**What you should do:**
The required result is the exact run of lines beginning at the one containing "(** The environments" and ending at the last line of the entries.

**Data extracted from a collection:**
----

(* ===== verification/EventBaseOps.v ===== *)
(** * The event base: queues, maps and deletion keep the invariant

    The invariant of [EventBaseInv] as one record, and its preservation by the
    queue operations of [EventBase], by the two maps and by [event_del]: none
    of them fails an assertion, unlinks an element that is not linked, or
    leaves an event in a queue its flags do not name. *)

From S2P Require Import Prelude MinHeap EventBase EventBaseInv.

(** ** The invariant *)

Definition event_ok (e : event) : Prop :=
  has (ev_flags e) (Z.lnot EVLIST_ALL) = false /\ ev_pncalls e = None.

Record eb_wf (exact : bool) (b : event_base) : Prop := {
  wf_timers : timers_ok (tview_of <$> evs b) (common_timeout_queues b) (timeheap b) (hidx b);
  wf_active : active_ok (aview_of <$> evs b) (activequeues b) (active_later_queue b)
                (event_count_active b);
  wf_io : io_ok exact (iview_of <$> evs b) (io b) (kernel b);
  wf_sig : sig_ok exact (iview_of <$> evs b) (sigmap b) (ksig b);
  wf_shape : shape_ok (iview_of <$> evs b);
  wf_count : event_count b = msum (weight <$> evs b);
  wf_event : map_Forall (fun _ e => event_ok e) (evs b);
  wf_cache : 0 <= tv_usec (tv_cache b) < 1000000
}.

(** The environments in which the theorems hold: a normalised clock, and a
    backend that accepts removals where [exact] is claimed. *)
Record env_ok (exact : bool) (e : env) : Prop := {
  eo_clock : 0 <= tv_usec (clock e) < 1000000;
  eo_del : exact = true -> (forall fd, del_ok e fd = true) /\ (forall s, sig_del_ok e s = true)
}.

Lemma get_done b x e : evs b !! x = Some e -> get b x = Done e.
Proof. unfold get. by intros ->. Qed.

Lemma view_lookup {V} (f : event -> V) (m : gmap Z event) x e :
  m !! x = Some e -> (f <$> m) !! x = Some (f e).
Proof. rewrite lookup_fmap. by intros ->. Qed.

----

**Answer section:**
(** The environments in which the theorems hold: a normalised clock, and a
    backend that accepts removals where [exact] is claimed. *)
Record env_ok (exact : bool) (e : env) : Prop := {
  eo_clock : 0 <= tv_usec (clock e) < 1000000;
  eo_del : exact = true -> (forall fd, del_ok e fd = true) /\ (forall s, sig_del_ok e s = true)
}.

Lemma get_done b x e : evs b !! x = Some e -> get b x = Done e.
Proof. unfold get. by intros ->. Qed.

Lemma view_lookup {V} (f : event -> V) (m : gmap Z event) x e :
  m !! x = Some e -> (f <$> m) !! x = Some (f e).
Proof. rewrite lookup_fmap. by intros ->. Qed.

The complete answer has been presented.